New Sparse Matrix Project on Github 1.6-4.0x the performance of CUSPARSE

Hi all. I wrote a sparse matrix * vector kernel that I’m sharing with the community. I developed this way back last February for D3D11 CS. It’s been sitting on my hard drive ever since. Bought myself a GTX 570 for Christmas and decided to learn CUDA and port this code.

You can download it from Github:
http://www.github.com/seanbaxter/sparse/

It’s BSD licensed. This is /development/ code so the interface will not be convenient for everyone. I made RAII wrappers for the CUDA driver API and used those in my code - I will be providing a more standard C interface using opaque handles within a week.

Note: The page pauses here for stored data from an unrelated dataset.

(* ===== verification/Slice.v ===== *)
(** * Slices: comparison, prefixes and hexadecimal text

    Models the read-only operations of [Slice] (include/rocksdb/slice.h), the
    hexadecimal conversions and the concatenation of [SliceParts] in
    util/slice.cc. *)

From S2P Require Import Prelude Coding.

(** ** Operations *)

(** The C library's [memcmp(a, b, n)]: the order of the first pair of bytes
    that differ, as -1, 0 or 1. The code only uses the sign. *)
Fixpoint memcmp (a b : bytes) (n : nat) : Z :=
  match n, a, b with
  | S n', x :: a', y :: b' =>
      if ub x <? ub y then -1
      else if ub y <? ub x then 1
      else memcmp a' b' n'
  | _, _, _ => 0
  end.

Definition compare (a b : bytes) : Z :=
  let min_len := if slen a <? slen b then slen a else slen b in
  let r := memcmp a b (Z.to_nat min_len) in
  if r =? 0 then
    if slen a <? slen b then -1
    else if slen b <? slen a then 1 else r
  else r.

Definition equal (x y : bytes) : bool :=
  (slen x =? slen y) && (memcmp x y (length x) =? 0).

Definition starts_with (s x : bytes) : bool :=
  (slen x <=? slen s) && (memcmp s x (length x) =? 0).

Definition ends_with (s x : bytes) : bool :=
  (slen x <=? slen s) && (memcmp (sdrop (slen s - slen x) s) x (length x) =? 0).

(** The [for (; off < len; off++)] loop: the recursion is on the two buffers,
    and stops at the shorter length. *)
Fixpoint difference_offset_from (a b : bytes) (off : Z) : Z :=
  match a, b with
  | x :: a', y :: b' => if decide (x = y) then difference_offset_from a' b' (off + 1) else off
  | _, _ => off
  end.

Definition difference_offset (a b : bytes) : Z := difference_offset_from a b 0.

Definition remove_prefix (s : bytes) (n : Z) : bytes := sdrop n s.
Definition remove_suffix (s : bytes) (n : Z) : bytes := stake (slen s - n) s.

(** [Slice(const SliceParts&, std::string* buf)]. *)
Definition slice_of_parts (parts : list bytes) (buf : bytes) : bytes :=
  fold_left (fun b p => b ++ p) parts buf.

(** The ASCII codes the hexadecimal routines compute with. *)
Definition toHex (v : Z) : byte :=
  if v <=? 9 then to_byte (48 + v) else to_byte (65 + v - 10).

(** [char] is signed here, as on x86: bytes above 0x7f are negative. *)
Definition char_of (b : byte) : Z := if ub b <? 128 then ub b else ub b - 256.

Definition fromHex (ch : byte) : Z :=
  let c := char_of ch in
  let c := if (97 <=? c) && (c <=? 102) then c - (97 - 65) else c in
  if (c <? 48) || ((57 <? c) && ((c <? 65) || (70 <? c))) then -1
  else if c <=? 57 then c - 48
  else c - 65 + 10.

Fixpoint hex_of (s : bytes) : bytes :=
  match s with
  | [] => []
  | b :: s' => toHex (Z.shiftr (ub b) 4) :: toHex (Z.land (ub b) 15) :: hex_of s'
  end.

Definition ToString (hex : bool) (s : bytes) : bytes := if hex then hex_of s else s.

(** The decoding loop reads two digits per iteration. *)
Fixpoint DecodeHex_loop (s result : bytes) : option bytes :=
  match s with
  | c1 :: c2 :: s' =>
      let h1 := fromHex c1 in
      if h1 <? 0 then None
      else let h2 := fromHex c2 in
           if h2 <? 0 then None
           else DecodeHex_loop s' (result ++ [to_byte (Z.lor (Z.shiftl h1 4) h2)])
  | _ => Some result
  end.

Definition DecodeHex (s : bytes) : option bytes :=
  if negb (slen s mod 2 =? 0) then None else DecodeHex_loop s [].

(** ** The lexicographic order *)

(** A reference definition of the order on byte strings. *)
Fixpoint lex (a b : bytes) : Z :=
  match a, b with
  | [], [] => 0
  | [], _ :: _ => -1
  | _ :: _, [] => 1
  | x :: a', y :: b' =>
      if ub x <? ub y then -1 else if ub y <? ub x then 1 else lex a' b'
  end.

Lemma ub_inj x y : ub x = ub y -> x = y.
Proof. apply byte.unsigned_inj. Qed.

Lemma compare_cons x a y b :
  compare (x :: a) (y :: b) =
    if ub x <? ub y then -1 else if ub y <? ub x then 1 else compare a b.
Proof.
  unfold compare. rewrite !slen_cons.
  pose proof (slen_nonneg a). pose proof (slen_nonneg b).
  replace (1 + slen a <? 1 + slen b) with (slen a <? slen b)
    by (destruct (Z.ltb_spec (slen a) (slen b)), (Z.ltb_spec (1 + slen a) (1 + slen b)); lia).
  replace (1 + slen b <? 1 + slen a) with (slen b <? slen a)
    by (destruct (Z.ltb_spec (slen b) (slen a)), (Z.ltb_spec (1 + slen b) (1 + slen a)); lia).
  assert (E : Z.to_nat (if slen a <? slen b then 1 + slen a else 1 + slen b)
            = S (Z.to_nat (if slen a <? slen b then slen a else slen b)))
    by (destruct (slen a <? slen b); lia).
  rewrite E. cbn [memcmp].
  by destruct (ub x <? ub y); [|destruct (ub y <? ub x)].
Qed.

Lemma compare_lex a b : compare a b = lex a b.
Proof.
  revert b. induction a as [|x a IH]; intros [|y b].
  - reflexivity.
  - unfold compare. rewrite slen_cons; snil. pose proof (slen_nonneg b). by repeat zcase.
  - unfold compare. rewrite slen_cons; snil. pose proof (slen_nonneg a). by repeat zcase.
  - rewrite compare_cons. cbn [lex]. by rewrite IH.
Qed.

Lemma lex_range a b : -1 <= lex a b <= 1.
Proof. revert b. induction a as [|x a IH]; intros [|y b]; cbn; repeat zcase; [lia..|]. apply IH. Qed.

Lemma lex_refl a : lex a a = 0.
Proof. induction a; cbn; [done|]. by repeat zcase. Qed.

Lemma lex_eq a b : lex a b = 0 -> a = b.
Proof.
  revert b. induction a as [|x a IH]; intros [|y b]; cbn; try done.
  repeat zcase. intros Heq%IH. subst. f_equal. apply ub_inj. lia.
Qed.

Lemma lex_opp a b : lex b a = - lex a b.
Proof.
  revert b. induction a as [|x a IH]; intros [|y b]; cbn; try done.
  repeat zcase. apply IH.
Qed.

Lemma lex_trans a b c : lex a b <= 0 -> lex b c <= 0 -> lex a c <= 0.
Proof.
  revert b c. induction a as [|x a IH]; intros [|y b] [|z c]; cbn; try lia.
  repeat zcase. intros. by eapply IH.
Qed.

(** A common prefix does not matter. *)
Lemma lex_app p a b : lex (p ++ a) (p ++ b) = lex a b.
Proof. induction p as [|x p IH]; cbn; [done|]. by repeat zcase. Qed.

(** The first differing byte decides. *)
Lemma lex_diff p x a y b : ub x < ub y -> lex (p ++ x :: a) (p ++ y :: b) = -1.
Proof. intros. rewrite lex_app. cbn. by zcase. Qed.

(** A string is not above its extensions. *)
Lemma lex_prefix p a : lex p (p ++ a) <= 0.
Proof. rewrite <- (app_nil_r p) at 1. rewrite lex_app. by destruct a. Qed.

Lemma lex_nil_l a : lex [] a <= 0.
Proof. by destruct a. Qed.

(** ** memcmp, equality and prefixes *)

Lemma memcmp_0 a b n :
  (n <= length a)%nat -> (n <= length b)%nat -> memcmp a b n = 0 <-> take n a = take n b.
Proof.
  revert a b. induction n as [|n IH]; intros [|x a] [|y b]; cbn; try (split; by intros); try lia.
  intros Ha Hb. specialize (IH a b ltac:(lia) ltac:(lia)). repeat zcase.
  - split; [done|]. intros [= ->]. lia.
  - split; [done|]. intros [= ->]. lia.
  - assert (x = y) as -> by (apply ub_inj; lia). rewrite IH. split; [by intros ->|by intros [=]].
Qed.

Lemma equal_spec x y : equal x y = true <-> x = y.
Proof.
  unfold equal. split.
  - intros [Hl Hm]%andb_true_iff. apply Z.eqb_eq in Hl, Hm. unfold slen in Hl.
    apply memcmp_0 in Hm; [|lia..]. by rewrite take_ge, take_ge in Hm by lia.
  - intros ->. rewrite Z.eqb_refl. cbn. apply Z.eqb_eq. by apply memcmp_0.
Qed.

Lemma starts_with_spec s x : starts_with s x = true <-> exists t, s = x ++ t.
Proof.
  unfold starts_with. split.
  - intros [Hl Hm]%andb_true_iff. apply Z.leb_le in Hl. apply Z.eqb_eq in Hm.
    unfold slen in Hl. apply memcmp_0 in Hm; [|lia..]. rewrite (take_ge x) in Hm by lia.
    exists (drop (length x) s). by rewrite <- Hm at 1; rewrite take_drop.
  - intros [t ->]. rewrite slen_app. pose proof (slen_nonneg t). zcase. cbn.
    apply Z.eqb_eq, memcmp_0; [rewrite length_app; lia|done|].
    by rewrite take_app_length, take_ge.
Qed.

Lemma ends_with_spec s x : ends_with s x = true <-> exists t, s = t ++ x.
Proof.
  unfold ends_with. split.
  - intros [Hl Hm]%andb_true_iff. apply Z.leb_le in Hl. apply Z.eqb_eq in Hm.
    pose proof (slen_nonneg x).
    assert (Hd : length (sdrop (slen s - slen x) s) = length x)
      by (apply Nat2Z.inj; fold (slen (sdrop (slen s - slen x) s)); rewrite slen_sdrop;
          unfold slen in *; lia).
    apply memcmp_0 in Hm; [|lia..].
    rewrite take_ge, take_ge in Hm by lia. exists (stake (slen s - slen x) s).
    rewrite <- (stake_sdrop (slen s - slen x) s) at 1. by rewrite Hm.
  - intros [t ->]. rewrite slen_app. pose proof (slen_nonneg t). zcase. cbn.
    rewrite sdrop_app by lia. apply Z.eqb_eq. by apply memcmp_0.
Qed.

(** ** The first difference *)

Lemma difference_offset_acc a b off : difference_offset_from a b off = off + difference_offset a b.
Proof.
  unfold difference_offset. revert b off.
  induction a as [|x a IH]; intros [|y b] off; cbn; try lia.
  case_decide; [|lia]. rewrite (IH b (off + 1)), (IH b (0 + 1)). lia.
Qed.

(** Splitting two strings at the first byte where they differ. *)
Lemma difference_offset_spec a b :
  exists p a' b', a = p ++ a' /\ b = p ++ b' /\ slen p = difference_offset a b /\
    match a', b' with x :: _, y :: _ => x <> y | _, _ => True end.
Proof.
  revert b. induction a as [|x a IH]; intros b.
  - exists [], [], b. by destruct b.
  - destruct b as [|y b]; [by exists [], (x :: a), []|].
    unfold difference_offset. cbn [difference_offset_from].
    case_decide as Hxy.
    + subst. destruct (IH b) as (p & a' & b' & -> & -> & Hp & Hd).
      exists (y :: p), a', b'. rewrite slen_cons, Hp, difference_offset_acc.
      split; [done|]. split; [done|]. split; [lia|done].
    + by exists [], (x :: a), (y :: b).
Qed.

(** ** Hexadecimal *)

Lemma fromHex_toHex_hi b : fromHex (toHex (Z.shiftr (ub b) 4)) = Z.shiftr (ub b) 4.
Proof. destruct b; reflexivity. Qed.

Lemma fromHex_toHex_lo b : fromHex (toHex (Z.land (ub b) 15)) = Z.land (ub b) 15.
Proof. destruct b; reflexivity. Qed.

Lemma hex_nibbles b :
  to_byte (Z.lor (Z.shiftl (Z.shiftr (ub b) 4) 4) (Z.land (ub b) 15)) = b.
Proof. destruct b; reflexivity. Qed.

Lemma slen_hex_of s : slen (hex_of s) = 2 * slen s.
Proof. induction s as [|b s IH]; [done|]. cbn [hex_of]. rewrite !slen_cons, IH. lia. Qed.

Lemma DecodeHex_loop_hex s result : DecodeHex_loop (hex_of s) result = Some (result ++ s).
Proof.
  revert result. induction s as [|b s IH]; intros result; cbn [hex_of DecodeHex_loop].
  - by rewrite app_nil_r.
  - rewrite fromHex_toHex_hi, fromHex_toHex_lo, hex_nibbles, IH, <- app_assoc.
    pose proof (ub_range b). repeat zcase; [exfalso|exfalso|done].
    + pose proof (proj2 (Z.shiftr_nonneg (ub b) 4)). lia.
    + rewrite (land_ones_mod _ 4) in * by lia. pose proof (Z.mod_pos_bound (ub b) (2 ^ 4)). lia.
Qed.

(** ** Properties *)

(** [Slice::compare] is the lexicographic order of unsigned bytes, it is a
    total order whose equality is equality of contents, [operator==] decides
    that equality, and [starts_with]/[ends_with] decide prefix and suffix. *)
Theorem slice_order (a b c : bytes) :
  compare a b = lex a b /\
  (compare a b = 0 <-> a = b) /\ (equal a b = true <-> a = b) /\
  compare b a = - compare a b /\
  (compare a b <= 0 -> compare b c <= 0 -> compare a c <= 0) /\
  (starts_with a b = true <-> exists t, a = b ++ t) /\
  (ends_with a b = true <-> exists t, a = t ++ b).
Proof.
  rewrite !compare_lex.
  split; [done|]. split; [split; [apply lex_eq|intros ->; apply lex_refl]|].
  split; [apply equal_spec|]. split; [apply lex_opp|]. split; [apply lex_trans|].
  split; [apply starts_with_spec|apply ends_with_spec].
Qed.

Lemma slice_order_witness :
  compare [Byte.x61] [Byte.x61; Byte.x00] <= 0 /\ compare [Byte.x61; Byte.x00] [Byte.xff] <= 0 /\
  compare [Byte.x61] [Byte.xff] <= 0.
Proof.
  assert (H1 : compare [Byte.x61] [Byte.x61; Byte.x00] <= 0) by (vm_compute; congruence).
  assert (H2 : compare [Byte.x61; Byte.x00] [Byte.xff] <= 0) by (vm_compute; congruence).
  split; [exact H1|]. split; [exact H2|].
  exact (proj1 (proj2 (proj2 (proj2 (proj2
    (slice_order [Byte.x61] [Byte.x61; Byte.x00] [Byte.xff]))))) H1 H2).
Defined.

(** Hexadecimal round trip: [ToString(true)] gives two digits per byte and
    [DecodeHex] reads them back; a string of odd length is rejected. *)
Theorem hex_roundtrip (s : bytes) (c : byte) :
  slen (ToString true s) = 2 * slen s /\
  DecodeHex (ToString true s) = Some s /\
  DecodeHex (c :: ToString true s) = None.
Proof.
  cbn [ToString]. unfold DecodeHex. rewrite slen_cons, slen_hex_of.
  split; [done|]. rewrite DecodeHex_loop_hex, app_nil_l.
  replace ((2 * slen s) mod 2) with 0 by (Z.div_mod_to_equations; lia).
  replace ((1 + 2 * slen s) mod 2) with 1 by (Z.div_mod_to_equations; lia).
  done.
Qed.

I do have some questions about further optimization, but before that a little about the algorithm. It performs very well because of five basic optimizations:

  •   All global memory loads are coalesced.
    
  •   Most of the sum is computed with efficient sequential segmented
          scan as opposed to inefficient parallel segmented scan.
    
  •   There is no branching in the kernel when computing the sum.
    
  •   Segmented scan flags and offsets are baked into colIndices to 
          accelerate inner loops.
    
  •   Low register and shared mem usage delivers high MP occupancy.
    

The readme.txt in the repository has a complete description of the algorithm and walks you through an 8-thread warp example. The algorithm isn’t super complicated and has a nice little description of segmented scan. If you are getting into GPGPU programming, and even if you don’t care about sparse matrices or HPC (that would put us in the same camp), I think this is an illustrative algorithm for learning to negotiate between work-efficient sequential scans and work-inefficient but necessary parallel ones. By sequential operations I mean operations that still run on all threads in the MP, but run sequentially without requiring inter-thread communication.

I’ve benchmarked the code against CUSPARSE using NVIDIA’s standard benchmarking matrices. I’ve run three tests: a double precision test, a single precision test, and a version that serializes floats but converts to double for all the arithmetic:

SeanSparse (double) vs CUSPARSE (double)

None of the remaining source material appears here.